A desregulação da expressão de IQGAP3 no tecido de câncer sugere um papel potencial para esta molécula na tumorigênese. Consistente com este conceito, a superexpressão de IQGAP3 reforçada crescimento de células tumorais, migração e invasão, enquanto knockdown de expressão IQGAP3 exibido efeitos opostos. IQGAP3 é, por conseguinte, funcionalmente semelhante ao IQGAP1, que é conhecido por ter potencial oncogénico [31], [32]. Como outros membros da família IQGAP, IQGAP3 possui motivos estruturais que se pode ligar de ERK. Por coimmunoprecipitation recíproca, que confirmou a interação entre IQGAP3 e ERK1. A importância funcional desta interacção é suportada pela fosforilação aumentada de ERK e um aumento da actividade transcricional Elk1 por estimulação EGF em células IQGAP3-transfectadas. Mais importante, o efeito de promoção da proliferação foi quase completamente abolido pela U0126 inibidor de sinalização de ERK, indicando que IQGAP3 exerce a sua função principalmente pela regulação da sinalização de ERK. É interessante notar que, apesar de sua similaridade funcional, IQGAP3 e IQGAP1 exibir distintamente diferentes especificidades para os parceiros de ligação. Enquanto IQGAP1 liga-se principalmente para a ERK2, IQGAP3 interage exclusivamente com ERK1 [40]. O significado de tal selectividade permanece por determinar, no entanto, especula-se que IQGAP1 e IQGAP3 podem cooperar na regulação da sinalização ERK, exercendo assim um efeito sinergético na progressão do tumor.

inoculação intravenosa de ratos sem pêlo tem sido amplamente utilizada para avaliar o potencial metastático de células de câncer [38], [39]. Usando esse modelo, knockdown de IQGAP3 em células de câncer de pulmão foi encontrado para prejudicar consideravelmente a sua capacidade de gerar lesões metastáticas no pulmão.
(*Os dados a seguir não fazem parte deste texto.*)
(** * nofx-bp: the multi-timeframe candle cache and the signal detector

    A shallow embedding of [market/kline_cache.go] and
    [market/signal_detector.go], and the properties of the specification
    that were checked against it.

    Conventions of the embedding.
    - Go's [float64] is Rocq's primitive binary64 [float]; every arithmetic
      operation and comparison of the source is the IEEE 754 one.
    - Go's [int] and [int64] are [Z]; the code only compares open times and
      adds small constants to confidences, so no operation of the model can
      leave the 64-bit range.
    - Go maps are stdpp's [gmap]; a lookup of an absent key yields Go's zero
      value, written with [default].
    - A slice is the list of its elements.  The stored series of different
      timeframes come from different provider calls and share no backing
      array, so the in-place store of [UpdateSymbol] is a list update.
    - [log.Printf] has no effect on the state and is left out. *)

From Stdlib Require Import ZArith Floats Ascii String.
From stdpp Require Import gmap strings list fin_maps sorting.

Set Warnings "-inexact-float".
Set Warnings "-clear-no-such-hyp".

(** ** Data model *)

(** [type TimeFrame string] *)
Abbreviation TimeFrame := string (only parsing).

Definition TimeFrame5m : TimeFrame := "5m".
Definition TimeFrame15m : TimeFrame := "15m".
Definition TimeFrame30m : TimeFrame := "30m".
Definition TimeFrame1h : TimeFrame := "1h".
Definition TimeFrame4h : TimeFrame := "4h".
Definition TimeFrame1d : TimeFrame := "1d".

Definition TimeFrameMinutes : gmap string Z :=
  {[ TimeFrame5m := 5%Z; TimeFrame15m := 15%Z; TimeFrame30m := 30%Z;
     TimeFrame1h := 60%Z; TimeFrame4h := 240%Z; TimeFrame1d := 1440%Z ]}.

Definition BinanceIntervalMap : gmap string string :=
  {[ TimeFrame5m := "5m"; TimeFrame15m := "15m"; TimeFrame30m := "30m";
     TimeFrame1h := "1h"; TimeFrame4h := "4h"; TimeFrame1d := "1d" ]}.

(** Modelled from the spec: the declaration of [Kline] is not in the sources
    at hand.  The record has the fields the code reads ([OpenTime], [Open],
    [High], [Low], [Close], [Volume]): an integer open time in epoch
    milliseconds and five floating-point values. *)
Record Kline := {
  OpenTime : Z;
  Open : float;
  High : float;
  Low : float;
  Close : float;
  Volume : float
}.

(** Modelled from the spec: [APIClient.GetKlines(symbol, interval, limit)]
    is not in the sources at hand.  A client is what the provider answers
    while one cache operation runs: [None] is a failed fetch, [Some klines]
    the candles returned. *)
Definition APIClient := string -> string -> Z -> option (list Kline).

(** [MultiTimeFrameKline]; the mutexes are not part of the sequential state. *)
Record MultiTimeFrameKline := {
  Symbol : string;
  Data : gmap string (list Kline)
}.

(** The [cache] field of [KlineCache]. *)
Abbreviation KlineCache := (gmap string MultiTimeFrameKline) (only parsing).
Este resultado é consistente com a nossa

in vitro

de dados que mostra a migração celular alterada e invasão após a manipulação de expressão IQGAP3. No entanto, os detalhes específicos destes mecanismos não são claras. A microscopia confocal revelou que IQGAP3 é enriquecido na vanguarda de células (Figura S1) a migração, sugerindo o seu possível envolvimento na formação de bordos de ataque. Além disso, a expressão do gene de perfis mostrou um aumento do nível de E-caderina nas células knockdown IQGAP3 (Figura S2). É bem reconhecido que a E-caderina é muito importante para a adesão celular. Regulação negativa de que, juntamente com seu complexo catenina associado é concomitante com reduzida adesão intercelular e aumento da capacidade invasiva [47], [48]. Como tal, IQGAP3 pode facilitar a migração e invasão celular em parte através da supressão da expressão da caderina-E.
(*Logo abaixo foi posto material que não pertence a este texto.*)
Lemma SearchFrom_done idx f start :
  (length (layouts idx) <= start)%nat → SearchFrom idx f start = [].
Proof. intros H. unfold SearchFrom. by rewrite SearchFrom_tests_done. Qed.

(** The indices a search yields are those of layouts in the index. *)
Lemma SearchFrom_in_range idx f start i :
  i ∈ SearchFrom idx f start → 0 <= i < Z.of_nat (length (layouts idx)).
Proof.
  unfold SearchFrom. intros H.
  apply list_elem_of_fmap in H as ([n b] & -> & H).
  apply list_elem_of_filter in H as [_ H].
  apply SearchFrom_tests_from in H as (_ & l & Hl & _).
  apply lookup_lt_Some in Hl. simpl. lia.
Qed.

End SearchFacts.

(** ** The query cache *)
Section QueryFacts.
Import storage cardinal.
Context {Entity ComponentType EntryT : Type} `{!EqDecision ComponentType}.
Implicit Types (q : Query ComponentType) (w : World Entity ComponentType EntryT)
               (accessor : StorageAccessor Entity ComponentType) (c : cache).

Lemma ensure_cache_lookup q (wid : Z) :
  ensure_cache q wid !! wid = Some (current_cache q wid).
Proof.
  unfold current_cache, ensure_cache.
  destruct (layoutMatches q !! wid) as [c|] eqn:Hc.
  - by rewrite Hc.
  - by rewrite lookup_insert_eq.
Qed.

Lemma current_cache_Some q (wid : Z) c :
  layoutMatches q !! wid = Some c → current_cache q wid = c.
Proof. intros H. unfold current_cache, ensure_cache. by rewrite H, H. Qed.

Lemma current_cache_None q (wid : Z) :
  layoutMatches q !! wid = None →
  current_cache q wid = {| archetypes := []; seen := 0 |}.
Proof.
  intros H. unfold current_cache, ensure_cache. by rewrite H, lookup_insert_eq.
Qed.

Lemma evaluateQuery_cache q w accessor :
  layoutMatches (evaluateQuery q w accessor).1 !! ID w
  = Some {| archetypes := (evaluateQuery q w accessor).2;
            seen := storage.Count (Archetypes accessor) |}.
Proof. unfold evaluateQuery; simpl. by rewrite lookup_insert_eq. Qed.

Lemma evaluateQuery_result q w accessor :
  (evaluateQuery q w accessor).2
  = archetypes (current_cache q (ID w))
    ++ SearchFrom (Index accessor) (filter q) (seen (current_cache q (ID w))).
Proof. done. Qed.

(** Once the mark is at the archetype count, an evaluation tests nothing
    and changes nothing. *)
Lemma evaluateQuery_stable q w accessor c :
  accessor_synced accessor →
  layoutMatches q !! ID w = Some c →
  seen c = storage.Count (Archetypes accessor) →
  evaluateQuery_tests q w accessor = []
  ∧ evaluateQuery q w accessor = (q, archetypes c).
Proof.
  intros Hsync Hc Hseen.
  unfold evaluateQuery_tests, evaluateQuery.
  rewrite (current_cache_Some _ _ _ Hc). simpl.
  assert (length (layouts (Index accessor)) <= seen c)%nat as Hle
    by (rewrite Hseen, Hsync; lia).
  split; [by apply SearchFrom_tests_done|].
  rewrite SearchFrom_done by done. rewrite app_nil_r.
  f_equal. destruct q as [m f]; simpl in *. f_equal.
  unfold ensure_cache; simpl. rewrite Hc.
  apply insert_id. rewrite Hc. f_equal. destruct c; simpl in *. by subst.
Qed.

(** C1. An evaluation of [q] against [w] tests the archetypes from the
    high-water mark [seen] up to the end of the index, each once and in
    order, so only indices at or beyond the mark; it appends to the cached
    list exactly the tested indices whose test succeeded, and leaves the
    mark at the store's archetype count.  Hence a second evaluation with no
    archetype created in between (the same storage, index and store in
    step) performs no filter test, leaves the cache, and so the mark, as it
    is, and returns the same result. *)
Theorem evaluateQuery_incremental q w accessor :
  let c := current_cache q (ID w) in
  let tests := evaluateQuery_tests q w accessor in
  let q1 := (evaluateQuery q w accessor).1 in
  let result := (evaluateQuery q w accessor).2 in
  tests.*1 = seq (seen c) (length (layouts (Index accessor)) - seen c)
  ∧ (∀ n b, (n, b) ∈ tests →
       (seen c <= n)%nat
       ∧ ∃ l, layouts (Index accessor) !! n = Some l
              ∧ b = filter.MatchesLayout (filter q) l)
  ∧ result
    = archetypes c ++ (Z.of_nat <$> (base.filter (λ t, t.2 = true) tests).*1)
  ∧ layoutMatches q1 !! ID w
    = Some {| archetypes := result; seen := storage.Count (Archetypes accessor) |}
  ∧ filter q1 = filter q
  ∧ (accessor_synced accessor →
       evaluateQuery_tests q1 w accessor = []
       ∧ evaluateQuery q1 w accessor = (q1, result)
       ∧ seen (current_cache (evaluateQuery q1 w accessor).1 (ID w))
         = seen (current_cache q1 (ID w))).
Proof.
  intros c tests q1 result.
  split.
  { unfold tests, evaluateQuery_tests. fold c.
    rewrite SearchFrom_tests_indices. by rewrite length_drop. }
  split.
  { intros n b H. by apply SearchFrom_tests_from in H. }
  split.
  { unfold result. rewrite evaluateQuery_result. fold c. f_equal.
    unfold SearchFrom, tests, evaluateQuery_tests. fold c.
    by rewrite <- list_fmap_compose. }
  split; [apply evaluateQuery_cache|].
  split; [done|].
  intros Hsync.
  destruct (evaluateQuery_stable q1 w accessor _ Hsync
              (evaluateQuery_cache q w accessor) eq_refl) as [Ht He].
  split; [done|]. split; [done|]. by rewrite He.
Qed.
Em resumo, os nossos estudos revelam pela primeira vez que o envolvimento de IQGAP3 no desenvolvimento do câncer de pulmão e os mecanismos moleculares subjacentes ao seu potencial actividade promotora de tumor. Estes achados expandir o nosso conhecimento do papel complicada da família IQGAP na tumorigénese. Além disso inquérito sobre o potencial dessas moléculas como alvos de invenção terapêutica é garantido.

Informações de Suporte

Figura S1.

IQGAP3 foi enriquecido na vanguarda de células que migram. As células A549 foram colocadas na tampa de vidro revestidas com 10 ug /ml de fibronectina (Sigma-Aldrich).